Piece Identification (piece ID) is the next vital step in increasing shipment visibility and pushing the boundaries of what we, as the operator know about the cargo in our possession, as well as giving the customer absolute visibility on what’s moving where, down to piece level. We are working tirelessly to have piece ID as an absolute standard throughout our network.
Additionally, Electronic Airway bill (eAWB) for example, as well as other paperless technology is currently being embraced.
The cargo community is generally a long way behind an integrator type set up, where lots of manual pieces of paperwork & invoices still accompany cargo movements. We need to move away from cumbersome set ups of this nature, where physical pieces of paper can potentially be the achilles heel of cargo movement. By embracing technology and working with local authorities we can dramatically improve the customer experience and ultimately make gains on end to end transit performance.
Drones & Hyperloop
The introduction of drone technology will undoubtedly revolutionise logistics. That said, it may not have the same impact in the general cargo environment. Cargo by nature has a very different profile to your traditional e-commerce shipment where drone technology brings in benefits.
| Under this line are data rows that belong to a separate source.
Section matching.
Variable Parse : string -> option ParsedURL.
Variable fold_unicode : string -> string -> bool.

(** [strings.EqualFold]: the ASCII loop, and the Unicode one from the first
    byte that is not ASCII on either side. *)
Definition EqualFoldU (a b : string) : bool :=
  if all_bytes is_ascii a && all_bytes is_ascii b then EqualFold a b else fold_unicode a b.

Definition hostFromURL (raw : string) : string :=
  match Parse raw with
  | Some u => if (p_Host u =? "")%string then raw else p_Hostname u
  | None => raw
  end.

Definition RpmCandidate (name baseURL : string) : string :=
  let baseURL :=
    match Parse baseURL with
    | Some u => default baseURL (p_WithoutUser u)
    | None => baseURL
    end in
  name +:+ " " +:+ baseURL.

Definition matchRpm (candidate pattern : string) : bool :=
  let '(name, base) := cut_or_whole " " candidate in
  if negb (Contains pattern "://") then (name =? pattern)%string
  else if (base =? "")%string then false
  else
    match Parse base with
    | None => false
    | Some b =>
        match Parse pattern with
        | None => false
        | Some p =>
            if (p_Host p =? "")%string then false
            else EqualFoldU (p_Scheme b) (p_Scheme p) && EqualFoldU (p_Host b) (p_Host p)
                 && HasPrefix (p_EscapedPath b) (p_EscapedPath p)
        end
    end.

Definition matchRule (t : string) (r : Rule) (candidate : string) : bool :=
  let pattern := r_Pattern r in
  if one_of [TypeApt; TypeFreeBSD; TypeDistfiles] t then EqualFoldU (hostFromURL candidate) pattern
  else if one_of [TypeGit] t then HasPrefix (stripScheme candidate) (stripScheme pattern)
  else if one_of [TypePypi] t then (CanonicalPypiName candidate =? CanonicalPypiName pattern)%string
  else if one_of [TypeNpm] t then matchNpm candidate pattern
  else if one_of [TypeCargo; TypeRubygems] t then (candidate =? pattern)%string
  else if one_of [TypeMaven] t then matchMaven candidate pattern
  else if one_of [TypeComposer] t then EqualFoldU candidate pattern
  else if one_of [TypeOCI] t then matchNpm candidate pattern
  else if one_of [TypeRpm] t then matchRpm candidate pattern
  else if one_of [TypeGomod; TypeHelm; TypeBinary] t then HasPrefix candidate pattern
  else false.

(** * Suggestions *)

Definition firstSegment (p : string) : string :=
  let p := TrimPrefix p "/" in
  match cut_byte "/" p with Some (a, _) => a | None => p end.

(** [strings.IndexByte(name, '/') > 0] cuts the scope off a scoped name. *)
Definition npm_pattern (pkgName : string) : string :=
  if HasPrefix pkgName "@" then
    match cut_byte "/" pkgName with
    | Some (scope, _) => if (scope =? "")%string then pkgName else scope +:+ "/*"
    | None => pkgName
    end
  else pkgName.

Definition gomod_pattern (pkgName : string) : string :=
  match SplitN "/" 3 pkgName with
  | a :: b :: _ => a +:+ "/" +:+ b +:+ "/"
  | _ => pkgName
  end.

Definition SuggestPattern (t host fullPath pkgName : string) : string :=
  if one_of [TypeApt; TypeFreeBSD; TypeDistfiles] t then host
  else if one_of [TypeGit] t then host +:+ "/" +:+ firstSegment fullPath +:+ "/"
  else if one_of [TypePypi] t then CanonicalPypiName pkgName
  else if one_of [TypeNpm] t then npm_pattern pkgName
  else if one_of [TypeCargo; TypeMaven; TypeRubygems; TypeComposer; TypeOCI; TypeRpm] t then pkgName
  else if one_of [TypeGomod] t then gomod_pattern pkgName
  else if one_of [TypeHelm; TypeBinary] t then
    let seg := firstSegment fullPath in
    if (seg =? "")%string then "https://" +:+ host +:+ "/" else "https://" +:+ host +:+ "/" +:+ seg +:+ "/"
  else "".

(** * The checker *)

Record Mode := MkMode { m_Mode : string; m_Set : bool; m_Rules : nat }.

(** What the store answers: the rules of a type, or an error; the mode an
    operator set, none, or an error. *)
Inductive rules_answer := GotRules (rules : list Rule) | RulesFailed.
Inductive mode_answer := GotMode (mode : string) | ModeNotFound | ModeFailed | NoModeStore.

(** A type's entry in the three maps. *)
Record cached := MkCached { c_rules : list Rule; c_mode : string; c_loaded : Z }.

Definition Cache := gmap string cached.

Definition DefaultCacheTTL : Z := 30.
You would need a pretty big drone to deliver an aircraft engine to a user. So, I do not see a significant need for drone deliveries in the cargo environment.
As for Hyperloop, it is indeed an interesting concept. We all have a corporate and social responsibility to reduce our carbon footprint and have less of an environmental impact on the world we live in. At DHL, we are working hard to reduce our carbon footprint and have made commitments to become carbon neutral by 2050. Will Hyperloop be a success? I think in relation to some very specific point-to-point movements it can work, but cargo logistics is a complicated process and having the ability to access 220 countries worldwide with one singular system is a significant challenge. Air transportation will have a place for a long while yet, aerospace manufacturing has aggressive targets on cleaner and more efficient power-plants, and that will filter down into the cargo environment as part of a natural evolution.